REQUIRED WORK: The entries below contain a line with "- intros [= <-]. unfold on_established." and a line with "- case_decide; [|done]. intros [= <-]. apply". Quote exactly those two lines and all lines between them.

*** INPUT DATA ***

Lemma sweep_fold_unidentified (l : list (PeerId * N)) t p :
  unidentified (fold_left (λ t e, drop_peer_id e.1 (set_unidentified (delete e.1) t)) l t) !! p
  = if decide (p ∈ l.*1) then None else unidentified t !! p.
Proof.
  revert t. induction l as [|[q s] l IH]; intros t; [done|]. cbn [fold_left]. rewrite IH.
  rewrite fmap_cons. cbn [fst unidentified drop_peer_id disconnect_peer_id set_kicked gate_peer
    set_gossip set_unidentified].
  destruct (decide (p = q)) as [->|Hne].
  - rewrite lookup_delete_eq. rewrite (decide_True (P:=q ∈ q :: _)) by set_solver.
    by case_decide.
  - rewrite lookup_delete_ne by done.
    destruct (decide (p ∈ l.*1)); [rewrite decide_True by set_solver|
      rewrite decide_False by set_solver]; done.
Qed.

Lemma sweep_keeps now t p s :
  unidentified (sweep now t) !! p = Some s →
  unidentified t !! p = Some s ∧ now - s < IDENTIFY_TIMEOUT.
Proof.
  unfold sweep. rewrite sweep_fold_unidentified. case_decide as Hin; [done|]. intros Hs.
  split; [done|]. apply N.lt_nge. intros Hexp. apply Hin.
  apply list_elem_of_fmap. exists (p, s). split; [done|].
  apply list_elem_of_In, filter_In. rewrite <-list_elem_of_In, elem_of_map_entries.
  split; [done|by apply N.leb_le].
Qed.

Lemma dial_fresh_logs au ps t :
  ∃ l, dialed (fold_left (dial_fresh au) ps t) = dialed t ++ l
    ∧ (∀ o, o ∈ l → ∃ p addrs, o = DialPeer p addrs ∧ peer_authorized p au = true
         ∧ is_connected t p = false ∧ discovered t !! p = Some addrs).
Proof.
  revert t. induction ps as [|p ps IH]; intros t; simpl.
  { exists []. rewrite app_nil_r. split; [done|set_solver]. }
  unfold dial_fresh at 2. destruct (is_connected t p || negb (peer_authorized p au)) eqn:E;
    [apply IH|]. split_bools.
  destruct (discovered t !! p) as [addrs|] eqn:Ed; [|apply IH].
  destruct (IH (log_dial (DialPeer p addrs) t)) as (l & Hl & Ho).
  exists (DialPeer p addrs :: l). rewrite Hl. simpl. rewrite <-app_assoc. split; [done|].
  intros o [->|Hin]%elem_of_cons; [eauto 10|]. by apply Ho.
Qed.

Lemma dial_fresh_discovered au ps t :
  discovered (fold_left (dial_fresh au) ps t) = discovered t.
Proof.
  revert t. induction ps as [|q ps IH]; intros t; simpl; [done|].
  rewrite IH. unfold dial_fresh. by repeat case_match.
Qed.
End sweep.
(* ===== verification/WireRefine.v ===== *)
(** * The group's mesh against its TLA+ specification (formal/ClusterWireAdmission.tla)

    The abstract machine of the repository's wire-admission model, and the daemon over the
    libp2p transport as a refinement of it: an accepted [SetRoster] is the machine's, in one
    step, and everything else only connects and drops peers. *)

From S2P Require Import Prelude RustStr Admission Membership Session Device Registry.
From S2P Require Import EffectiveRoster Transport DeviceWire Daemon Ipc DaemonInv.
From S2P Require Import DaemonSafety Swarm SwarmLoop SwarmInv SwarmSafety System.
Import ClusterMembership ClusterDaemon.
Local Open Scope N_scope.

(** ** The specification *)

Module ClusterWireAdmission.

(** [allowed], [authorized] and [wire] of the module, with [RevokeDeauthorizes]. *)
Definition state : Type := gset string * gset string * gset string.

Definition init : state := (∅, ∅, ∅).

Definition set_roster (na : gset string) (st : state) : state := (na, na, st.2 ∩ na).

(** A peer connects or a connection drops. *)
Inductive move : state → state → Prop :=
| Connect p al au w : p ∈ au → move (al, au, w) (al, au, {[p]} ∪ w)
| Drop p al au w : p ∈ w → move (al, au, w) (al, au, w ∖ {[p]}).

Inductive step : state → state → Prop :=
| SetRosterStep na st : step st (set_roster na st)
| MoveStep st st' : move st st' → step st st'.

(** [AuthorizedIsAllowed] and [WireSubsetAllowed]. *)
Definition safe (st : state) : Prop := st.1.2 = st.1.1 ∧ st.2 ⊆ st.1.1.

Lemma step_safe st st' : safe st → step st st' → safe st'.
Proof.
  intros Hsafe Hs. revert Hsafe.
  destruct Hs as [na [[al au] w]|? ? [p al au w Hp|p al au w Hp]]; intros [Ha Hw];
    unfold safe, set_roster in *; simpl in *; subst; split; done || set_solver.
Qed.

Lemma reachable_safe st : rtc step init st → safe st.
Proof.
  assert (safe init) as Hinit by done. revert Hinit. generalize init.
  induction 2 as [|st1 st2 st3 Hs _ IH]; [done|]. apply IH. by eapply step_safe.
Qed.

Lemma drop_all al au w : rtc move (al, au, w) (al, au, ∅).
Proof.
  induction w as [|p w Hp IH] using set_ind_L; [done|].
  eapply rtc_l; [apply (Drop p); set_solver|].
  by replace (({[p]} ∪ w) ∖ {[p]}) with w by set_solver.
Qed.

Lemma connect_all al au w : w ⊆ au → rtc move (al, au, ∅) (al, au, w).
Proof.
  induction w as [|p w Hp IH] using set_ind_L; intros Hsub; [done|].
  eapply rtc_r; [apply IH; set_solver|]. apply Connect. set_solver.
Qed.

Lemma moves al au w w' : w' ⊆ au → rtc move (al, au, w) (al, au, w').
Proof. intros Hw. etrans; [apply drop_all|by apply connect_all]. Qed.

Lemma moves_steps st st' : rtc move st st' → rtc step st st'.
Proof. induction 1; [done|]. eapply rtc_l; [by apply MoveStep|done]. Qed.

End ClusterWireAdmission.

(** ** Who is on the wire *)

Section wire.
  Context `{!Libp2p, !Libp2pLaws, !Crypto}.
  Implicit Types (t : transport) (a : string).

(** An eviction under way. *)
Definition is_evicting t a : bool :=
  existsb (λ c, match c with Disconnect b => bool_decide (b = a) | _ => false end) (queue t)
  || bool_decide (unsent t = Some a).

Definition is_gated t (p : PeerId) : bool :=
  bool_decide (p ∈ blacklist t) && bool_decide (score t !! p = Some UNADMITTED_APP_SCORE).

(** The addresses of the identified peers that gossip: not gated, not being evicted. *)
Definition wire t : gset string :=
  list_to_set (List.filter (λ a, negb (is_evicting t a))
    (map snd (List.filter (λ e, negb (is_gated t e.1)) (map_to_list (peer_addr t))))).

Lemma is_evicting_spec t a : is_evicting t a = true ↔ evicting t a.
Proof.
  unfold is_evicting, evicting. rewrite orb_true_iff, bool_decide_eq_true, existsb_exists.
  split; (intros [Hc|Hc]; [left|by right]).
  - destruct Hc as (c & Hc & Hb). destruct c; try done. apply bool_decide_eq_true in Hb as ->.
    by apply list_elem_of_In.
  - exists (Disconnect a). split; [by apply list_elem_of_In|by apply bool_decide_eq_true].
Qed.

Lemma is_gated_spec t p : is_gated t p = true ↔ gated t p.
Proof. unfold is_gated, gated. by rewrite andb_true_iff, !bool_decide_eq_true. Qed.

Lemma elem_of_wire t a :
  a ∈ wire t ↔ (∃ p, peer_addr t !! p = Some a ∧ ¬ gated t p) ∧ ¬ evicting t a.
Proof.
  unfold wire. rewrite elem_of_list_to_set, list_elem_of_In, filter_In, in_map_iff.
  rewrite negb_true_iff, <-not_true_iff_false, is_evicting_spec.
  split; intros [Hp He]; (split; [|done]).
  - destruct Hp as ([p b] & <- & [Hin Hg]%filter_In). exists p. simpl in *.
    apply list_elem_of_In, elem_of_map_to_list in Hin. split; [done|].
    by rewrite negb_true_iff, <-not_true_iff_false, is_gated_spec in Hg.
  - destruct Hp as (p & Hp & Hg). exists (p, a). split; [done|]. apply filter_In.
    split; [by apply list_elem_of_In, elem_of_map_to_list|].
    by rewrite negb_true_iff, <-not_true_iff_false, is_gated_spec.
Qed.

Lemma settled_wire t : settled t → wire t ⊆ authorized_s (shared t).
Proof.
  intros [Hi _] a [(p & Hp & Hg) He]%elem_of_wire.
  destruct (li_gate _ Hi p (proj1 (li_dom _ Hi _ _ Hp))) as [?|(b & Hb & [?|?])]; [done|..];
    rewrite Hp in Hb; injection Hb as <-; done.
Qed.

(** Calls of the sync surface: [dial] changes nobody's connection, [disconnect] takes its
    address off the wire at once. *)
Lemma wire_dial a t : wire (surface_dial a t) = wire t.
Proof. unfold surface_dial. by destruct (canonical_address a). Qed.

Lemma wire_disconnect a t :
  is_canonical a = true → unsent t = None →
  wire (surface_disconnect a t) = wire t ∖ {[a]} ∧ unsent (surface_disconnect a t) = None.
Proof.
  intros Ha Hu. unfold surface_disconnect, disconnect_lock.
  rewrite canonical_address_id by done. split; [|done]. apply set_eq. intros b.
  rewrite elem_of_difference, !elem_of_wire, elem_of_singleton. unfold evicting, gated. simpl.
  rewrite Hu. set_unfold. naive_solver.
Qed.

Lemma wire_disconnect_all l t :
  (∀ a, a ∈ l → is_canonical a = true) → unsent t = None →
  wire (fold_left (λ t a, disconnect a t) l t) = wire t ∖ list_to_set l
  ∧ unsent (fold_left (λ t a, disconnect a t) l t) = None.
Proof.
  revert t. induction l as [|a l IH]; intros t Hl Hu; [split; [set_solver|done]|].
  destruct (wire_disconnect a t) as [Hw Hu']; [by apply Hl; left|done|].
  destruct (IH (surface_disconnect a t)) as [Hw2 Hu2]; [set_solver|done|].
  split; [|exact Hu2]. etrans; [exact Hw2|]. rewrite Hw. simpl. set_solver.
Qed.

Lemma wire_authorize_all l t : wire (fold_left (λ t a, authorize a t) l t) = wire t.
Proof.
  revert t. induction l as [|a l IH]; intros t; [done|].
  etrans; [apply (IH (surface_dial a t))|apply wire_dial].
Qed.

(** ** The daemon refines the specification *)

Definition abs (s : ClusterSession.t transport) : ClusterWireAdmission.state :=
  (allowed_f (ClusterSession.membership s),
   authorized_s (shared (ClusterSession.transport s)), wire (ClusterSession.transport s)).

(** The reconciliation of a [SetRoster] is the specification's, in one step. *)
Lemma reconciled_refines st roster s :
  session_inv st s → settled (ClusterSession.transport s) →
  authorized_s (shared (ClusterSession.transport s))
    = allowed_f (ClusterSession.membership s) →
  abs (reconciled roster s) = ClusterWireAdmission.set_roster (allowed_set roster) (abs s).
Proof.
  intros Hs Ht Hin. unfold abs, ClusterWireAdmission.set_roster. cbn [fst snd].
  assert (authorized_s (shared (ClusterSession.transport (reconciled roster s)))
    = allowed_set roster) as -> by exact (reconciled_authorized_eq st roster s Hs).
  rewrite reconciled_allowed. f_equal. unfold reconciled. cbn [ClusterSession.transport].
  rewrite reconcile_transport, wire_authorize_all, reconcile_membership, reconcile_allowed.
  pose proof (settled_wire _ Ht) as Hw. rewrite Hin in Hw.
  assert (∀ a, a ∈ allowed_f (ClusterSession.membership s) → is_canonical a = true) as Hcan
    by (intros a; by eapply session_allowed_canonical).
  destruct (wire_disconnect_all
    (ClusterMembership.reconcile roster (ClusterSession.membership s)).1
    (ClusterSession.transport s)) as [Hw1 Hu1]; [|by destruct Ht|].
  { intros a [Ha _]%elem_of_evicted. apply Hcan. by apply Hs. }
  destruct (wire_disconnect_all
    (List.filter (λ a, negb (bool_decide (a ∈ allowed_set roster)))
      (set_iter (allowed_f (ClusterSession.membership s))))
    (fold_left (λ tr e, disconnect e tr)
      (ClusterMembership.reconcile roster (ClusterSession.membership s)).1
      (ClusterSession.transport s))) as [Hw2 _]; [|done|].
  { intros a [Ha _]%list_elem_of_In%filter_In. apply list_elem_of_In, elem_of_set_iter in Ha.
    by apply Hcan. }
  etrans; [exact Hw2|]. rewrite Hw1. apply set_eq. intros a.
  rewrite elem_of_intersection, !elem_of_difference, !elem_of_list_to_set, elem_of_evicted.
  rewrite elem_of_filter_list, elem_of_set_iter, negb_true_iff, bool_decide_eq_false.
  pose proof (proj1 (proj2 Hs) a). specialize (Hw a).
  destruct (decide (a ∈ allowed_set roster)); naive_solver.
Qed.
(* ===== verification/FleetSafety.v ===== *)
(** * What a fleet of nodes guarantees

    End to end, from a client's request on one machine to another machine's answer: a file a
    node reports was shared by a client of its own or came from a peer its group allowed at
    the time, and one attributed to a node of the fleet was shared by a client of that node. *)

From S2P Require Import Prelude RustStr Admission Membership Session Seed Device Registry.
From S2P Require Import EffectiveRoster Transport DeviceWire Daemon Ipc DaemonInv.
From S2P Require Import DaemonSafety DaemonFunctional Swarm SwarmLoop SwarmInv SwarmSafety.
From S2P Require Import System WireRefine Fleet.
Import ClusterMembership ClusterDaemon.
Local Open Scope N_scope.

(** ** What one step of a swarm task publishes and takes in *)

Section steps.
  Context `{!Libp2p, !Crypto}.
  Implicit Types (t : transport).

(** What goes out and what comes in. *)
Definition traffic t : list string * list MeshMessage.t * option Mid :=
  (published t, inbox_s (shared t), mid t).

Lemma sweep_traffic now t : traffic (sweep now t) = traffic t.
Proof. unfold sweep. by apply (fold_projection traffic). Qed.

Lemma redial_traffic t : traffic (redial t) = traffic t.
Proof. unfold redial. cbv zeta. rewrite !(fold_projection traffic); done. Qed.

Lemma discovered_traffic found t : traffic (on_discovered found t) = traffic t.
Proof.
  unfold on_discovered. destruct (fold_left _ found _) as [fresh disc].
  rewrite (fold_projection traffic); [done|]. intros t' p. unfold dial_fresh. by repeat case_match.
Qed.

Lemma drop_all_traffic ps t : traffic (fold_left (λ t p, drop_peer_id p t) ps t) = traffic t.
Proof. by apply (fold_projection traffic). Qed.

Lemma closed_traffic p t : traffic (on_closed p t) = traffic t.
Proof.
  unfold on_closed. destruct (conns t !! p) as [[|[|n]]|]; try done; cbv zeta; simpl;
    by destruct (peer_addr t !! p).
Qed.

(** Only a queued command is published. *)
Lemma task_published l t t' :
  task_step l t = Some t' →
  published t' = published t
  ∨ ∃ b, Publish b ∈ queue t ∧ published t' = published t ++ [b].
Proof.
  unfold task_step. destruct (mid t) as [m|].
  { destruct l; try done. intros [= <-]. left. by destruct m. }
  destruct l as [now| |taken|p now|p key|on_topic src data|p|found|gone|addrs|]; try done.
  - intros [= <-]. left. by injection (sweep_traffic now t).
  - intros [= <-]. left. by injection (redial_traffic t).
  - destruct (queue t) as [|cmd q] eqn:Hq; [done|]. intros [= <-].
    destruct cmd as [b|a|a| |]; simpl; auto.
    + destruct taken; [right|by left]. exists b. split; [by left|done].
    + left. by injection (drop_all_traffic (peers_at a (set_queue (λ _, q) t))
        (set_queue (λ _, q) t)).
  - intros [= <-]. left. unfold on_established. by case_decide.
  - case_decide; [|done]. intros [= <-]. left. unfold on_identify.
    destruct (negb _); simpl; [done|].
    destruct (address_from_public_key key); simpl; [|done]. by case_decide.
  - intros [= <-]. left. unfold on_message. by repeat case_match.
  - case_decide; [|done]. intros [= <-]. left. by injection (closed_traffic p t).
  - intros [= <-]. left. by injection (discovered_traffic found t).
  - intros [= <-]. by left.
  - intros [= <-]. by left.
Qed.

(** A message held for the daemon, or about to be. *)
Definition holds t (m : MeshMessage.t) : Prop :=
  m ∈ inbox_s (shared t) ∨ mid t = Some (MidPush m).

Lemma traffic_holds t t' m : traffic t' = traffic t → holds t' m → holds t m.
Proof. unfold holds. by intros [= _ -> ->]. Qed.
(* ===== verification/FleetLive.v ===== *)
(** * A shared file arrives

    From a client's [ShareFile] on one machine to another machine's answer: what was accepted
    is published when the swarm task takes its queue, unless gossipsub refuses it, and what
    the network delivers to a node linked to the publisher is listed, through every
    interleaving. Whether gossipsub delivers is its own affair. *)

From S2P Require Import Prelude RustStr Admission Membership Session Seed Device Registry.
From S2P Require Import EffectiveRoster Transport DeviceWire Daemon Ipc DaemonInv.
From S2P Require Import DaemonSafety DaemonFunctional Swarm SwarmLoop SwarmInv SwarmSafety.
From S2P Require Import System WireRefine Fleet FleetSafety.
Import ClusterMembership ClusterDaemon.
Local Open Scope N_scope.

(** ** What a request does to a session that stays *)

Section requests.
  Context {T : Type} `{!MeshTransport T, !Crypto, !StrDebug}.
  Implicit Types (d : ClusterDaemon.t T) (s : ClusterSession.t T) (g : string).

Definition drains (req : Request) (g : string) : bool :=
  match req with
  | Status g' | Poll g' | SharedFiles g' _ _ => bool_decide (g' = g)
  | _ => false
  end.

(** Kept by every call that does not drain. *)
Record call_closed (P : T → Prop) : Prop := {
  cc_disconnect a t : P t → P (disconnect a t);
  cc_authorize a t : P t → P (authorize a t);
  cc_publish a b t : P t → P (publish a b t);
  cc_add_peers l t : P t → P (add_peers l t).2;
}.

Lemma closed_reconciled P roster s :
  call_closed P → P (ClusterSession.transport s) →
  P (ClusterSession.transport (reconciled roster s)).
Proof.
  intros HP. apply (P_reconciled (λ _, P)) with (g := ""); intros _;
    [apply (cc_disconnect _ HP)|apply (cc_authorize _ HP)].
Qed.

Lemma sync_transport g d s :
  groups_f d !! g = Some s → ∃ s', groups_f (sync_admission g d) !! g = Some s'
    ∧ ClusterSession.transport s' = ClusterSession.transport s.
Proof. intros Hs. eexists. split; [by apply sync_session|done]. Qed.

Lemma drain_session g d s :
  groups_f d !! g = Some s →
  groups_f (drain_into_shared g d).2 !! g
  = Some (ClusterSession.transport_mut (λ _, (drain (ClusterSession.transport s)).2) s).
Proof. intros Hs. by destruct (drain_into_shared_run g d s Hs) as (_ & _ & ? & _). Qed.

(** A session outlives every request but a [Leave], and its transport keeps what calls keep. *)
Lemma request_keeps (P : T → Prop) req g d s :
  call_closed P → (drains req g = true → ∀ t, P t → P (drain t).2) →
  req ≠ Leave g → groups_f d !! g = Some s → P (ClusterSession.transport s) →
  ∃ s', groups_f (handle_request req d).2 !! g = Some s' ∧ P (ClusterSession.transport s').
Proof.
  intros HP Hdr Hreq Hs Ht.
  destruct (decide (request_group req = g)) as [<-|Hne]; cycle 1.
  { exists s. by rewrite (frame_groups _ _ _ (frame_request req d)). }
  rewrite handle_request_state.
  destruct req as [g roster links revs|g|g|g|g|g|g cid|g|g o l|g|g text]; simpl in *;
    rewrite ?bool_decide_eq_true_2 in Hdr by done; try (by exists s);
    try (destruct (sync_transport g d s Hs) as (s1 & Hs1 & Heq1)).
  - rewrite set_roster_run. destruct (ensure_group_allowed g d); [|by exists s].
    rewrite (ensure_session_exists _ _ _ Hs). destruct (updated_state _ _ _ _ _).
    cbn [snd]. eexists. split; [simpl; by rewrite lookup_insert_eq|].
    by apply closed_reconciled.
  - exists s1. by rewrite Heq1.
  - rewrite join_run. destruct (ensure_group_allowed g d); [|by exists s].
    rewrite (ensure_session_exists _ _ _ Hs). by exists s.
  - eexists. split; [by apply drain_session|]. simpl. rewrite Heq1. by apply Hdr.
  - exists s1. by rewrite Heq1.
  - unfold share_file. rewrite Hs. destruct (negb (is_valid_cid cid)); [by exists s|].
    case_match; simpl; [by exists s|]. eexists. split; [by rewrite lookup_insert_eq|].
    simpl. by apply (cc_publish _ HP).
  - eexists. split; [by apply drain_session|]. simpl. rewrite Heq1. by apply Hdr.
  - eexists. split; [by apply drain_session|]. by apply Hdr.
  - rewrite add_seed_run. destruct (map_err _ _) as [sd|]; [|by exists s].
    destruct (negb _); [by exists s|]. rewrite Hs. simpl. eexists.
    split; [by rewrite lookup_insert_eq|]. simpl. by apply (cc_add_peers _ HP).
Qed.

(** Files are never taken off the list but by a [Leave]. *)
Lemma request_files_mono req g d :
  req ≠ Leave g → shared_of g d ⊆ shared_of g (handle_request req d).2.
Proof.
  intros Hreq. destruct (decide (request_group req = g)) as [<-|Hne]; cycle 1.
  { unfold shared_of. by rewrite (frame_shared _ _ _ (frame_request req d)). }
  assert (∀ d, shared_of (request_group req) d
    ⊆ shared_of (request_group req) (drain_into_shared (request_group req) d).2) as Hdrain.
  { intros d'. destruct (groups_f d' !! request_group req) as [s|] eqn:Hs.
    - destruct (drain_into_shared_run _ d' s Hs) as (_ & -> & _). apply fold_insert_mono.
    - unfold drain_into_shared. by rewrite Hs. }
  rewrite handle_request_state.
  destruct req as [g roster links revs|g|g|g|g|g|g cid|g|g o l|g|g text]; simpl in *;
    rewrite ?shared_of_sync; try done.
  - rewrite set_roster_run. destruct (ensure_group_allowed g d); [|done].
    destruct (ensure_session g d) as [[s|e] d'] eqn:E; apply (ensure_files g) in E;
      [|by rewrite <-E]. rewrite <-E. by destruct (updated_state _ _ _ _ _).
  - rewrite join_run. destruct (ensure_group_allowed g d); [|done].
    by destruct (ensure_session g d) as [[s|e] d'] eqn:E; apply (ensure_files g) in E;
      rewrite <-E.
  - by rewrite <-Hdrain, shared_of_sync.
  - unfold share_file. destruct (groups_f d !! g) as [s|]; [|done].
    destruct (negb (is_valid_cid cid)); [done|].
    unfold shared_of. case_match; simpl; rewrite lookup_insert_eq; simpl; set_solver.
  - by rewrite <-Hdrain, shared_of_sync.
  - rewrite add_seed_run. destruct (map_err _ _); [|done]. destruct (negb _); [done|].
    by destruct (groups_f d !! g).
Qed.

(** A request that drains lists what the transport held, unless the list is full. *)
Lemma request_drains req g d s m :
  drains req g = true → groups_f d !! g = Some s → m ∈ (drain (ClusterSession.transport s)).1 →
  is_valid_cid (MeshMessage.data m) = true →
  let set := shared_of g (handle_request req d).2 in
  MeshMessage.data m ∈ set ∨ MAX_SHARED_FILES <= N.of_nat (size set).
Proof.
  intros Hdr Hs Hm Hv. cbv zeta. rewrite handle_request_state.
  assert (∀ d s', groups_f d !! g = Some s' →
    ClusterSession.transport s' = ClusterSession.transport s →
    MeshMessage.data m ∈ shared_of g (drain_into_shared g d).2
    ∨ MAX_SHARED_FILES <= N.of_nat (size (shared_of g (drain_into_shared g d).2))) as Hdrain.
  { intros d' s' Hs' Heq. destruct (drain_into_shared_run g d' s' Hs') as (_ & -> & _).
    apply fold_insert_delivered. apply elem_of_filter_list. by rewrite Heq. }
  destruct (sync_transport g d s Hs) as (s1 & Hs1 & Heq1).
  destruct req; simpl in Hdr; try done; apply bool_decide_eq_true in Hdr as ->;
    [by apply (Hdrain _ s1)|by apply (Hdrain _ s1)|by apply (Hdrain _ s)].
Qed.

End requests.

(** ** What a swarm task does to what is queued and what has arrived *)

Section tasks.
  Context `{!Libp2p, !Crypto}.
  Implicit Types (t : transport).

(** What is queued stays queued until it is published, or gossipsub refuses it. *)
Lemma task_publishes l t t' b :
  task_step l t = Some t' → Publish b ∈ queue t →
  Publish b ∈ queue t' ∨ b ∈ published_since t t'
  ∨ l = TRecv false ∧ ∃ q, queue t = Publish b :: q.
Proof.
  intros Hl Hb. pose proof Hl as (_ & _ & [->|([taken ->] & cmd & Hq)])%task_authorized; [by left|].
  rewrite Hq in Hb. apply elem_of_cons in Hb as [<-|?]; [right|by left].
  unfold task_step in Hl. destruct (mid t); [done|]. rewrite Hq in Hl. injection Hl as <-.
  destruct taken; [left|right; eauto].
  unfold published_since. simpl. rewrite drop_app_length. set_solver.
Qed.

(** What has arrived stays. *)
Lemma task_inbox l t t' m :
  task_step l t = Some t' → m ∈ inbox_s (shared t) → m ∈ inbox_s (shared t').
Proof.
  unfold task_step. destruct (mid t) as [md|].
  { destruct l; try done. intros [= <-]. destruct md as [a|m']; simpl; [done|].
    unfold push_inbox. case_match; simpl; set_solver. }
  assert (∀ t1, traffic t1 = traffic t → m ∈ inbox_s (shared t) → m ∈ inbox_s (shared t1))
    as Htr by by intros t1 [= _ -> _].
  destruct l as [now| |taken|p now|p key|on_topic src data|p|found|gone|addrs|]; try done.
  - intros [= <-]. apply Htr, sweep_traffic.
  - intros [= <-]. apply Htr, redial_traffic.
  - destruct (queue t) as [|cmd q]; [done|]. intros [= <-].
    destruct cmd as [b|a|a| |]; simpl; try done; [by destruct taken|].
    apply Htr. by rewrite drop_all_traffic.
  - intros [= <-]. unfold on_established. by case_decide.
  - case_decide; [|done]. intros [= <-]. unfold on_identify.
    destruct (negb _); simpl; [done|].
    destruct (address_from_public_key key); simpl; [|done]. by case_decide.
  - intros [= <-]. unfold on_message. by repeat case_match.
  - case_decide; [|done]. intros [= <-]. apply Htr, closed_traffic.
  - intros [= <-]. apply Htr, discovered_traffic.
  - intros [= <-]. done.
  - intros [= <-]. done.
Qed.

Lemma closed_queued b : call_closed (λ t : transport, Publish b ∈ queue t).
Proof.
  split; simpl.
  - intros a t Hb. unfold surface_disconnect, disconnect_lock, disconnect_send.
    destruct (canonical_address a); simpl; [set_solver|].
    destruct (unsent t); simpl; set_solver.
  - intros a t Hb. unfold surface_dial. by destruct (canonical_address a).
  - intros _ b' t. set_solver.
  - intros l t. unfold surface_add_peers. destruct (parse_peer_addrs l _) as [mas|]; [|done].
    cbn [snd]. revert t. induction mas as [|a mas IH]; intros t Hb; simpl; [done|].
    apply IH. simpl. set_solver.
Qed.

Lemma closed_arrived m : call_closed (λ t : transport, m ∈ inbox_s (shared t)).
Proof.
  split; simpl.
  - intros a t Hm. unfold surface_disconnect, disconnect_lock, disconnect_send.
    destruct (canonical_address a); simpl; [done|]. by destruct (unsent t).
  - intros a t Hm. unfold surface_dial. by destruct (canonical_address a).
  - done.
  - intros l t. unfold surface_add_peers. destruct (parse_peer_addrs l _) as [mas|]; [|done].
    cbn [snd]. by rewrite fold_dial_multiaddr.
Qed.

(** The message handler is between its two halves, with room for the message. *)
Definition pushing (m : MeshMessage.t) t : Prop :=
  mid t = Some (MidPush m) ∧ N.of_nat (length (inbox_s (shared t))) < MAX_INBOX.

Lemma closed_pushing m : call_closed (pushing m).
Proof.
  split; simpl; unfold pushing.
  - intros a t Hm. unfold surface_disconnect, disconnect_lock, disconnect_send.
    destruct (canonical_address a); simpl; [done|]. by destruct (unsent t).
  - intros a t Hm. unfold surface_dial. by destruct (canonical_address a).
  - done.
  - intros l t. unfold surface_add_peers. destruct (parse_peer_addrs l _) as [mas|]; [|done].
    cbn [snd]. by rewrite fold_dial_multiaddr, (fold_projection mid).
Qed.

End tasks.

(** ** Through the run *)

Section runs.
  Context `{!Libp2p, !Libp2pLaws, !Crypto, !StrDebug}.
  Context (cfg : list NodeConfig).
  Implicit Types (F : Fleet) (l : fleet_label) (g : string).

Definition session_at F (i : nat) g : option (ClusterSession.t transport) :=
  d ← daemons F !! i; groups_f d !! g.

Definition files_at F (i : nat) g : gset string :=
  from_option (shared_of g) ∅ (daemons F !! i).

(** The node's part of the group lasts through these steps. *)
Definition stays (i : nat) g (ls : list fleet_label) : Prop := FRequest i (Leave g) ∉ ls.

***

SOLUTION TO THE PROBLEM:
  - intros [= <-]. unfold on_established. by case_decide.
  - case_decide; [|done]. intros [= <-]. unfold on_identify.
    destruct (negb _); simpl; [done|].
    destruct (address_from_public_key key); simpl; [|done]. by case_decide.
  - intros [= <-]. unfold on_message. by repeat case_match.
  - case_decide; [|done]. intros [= <-]. apply Htr, closed_traffic.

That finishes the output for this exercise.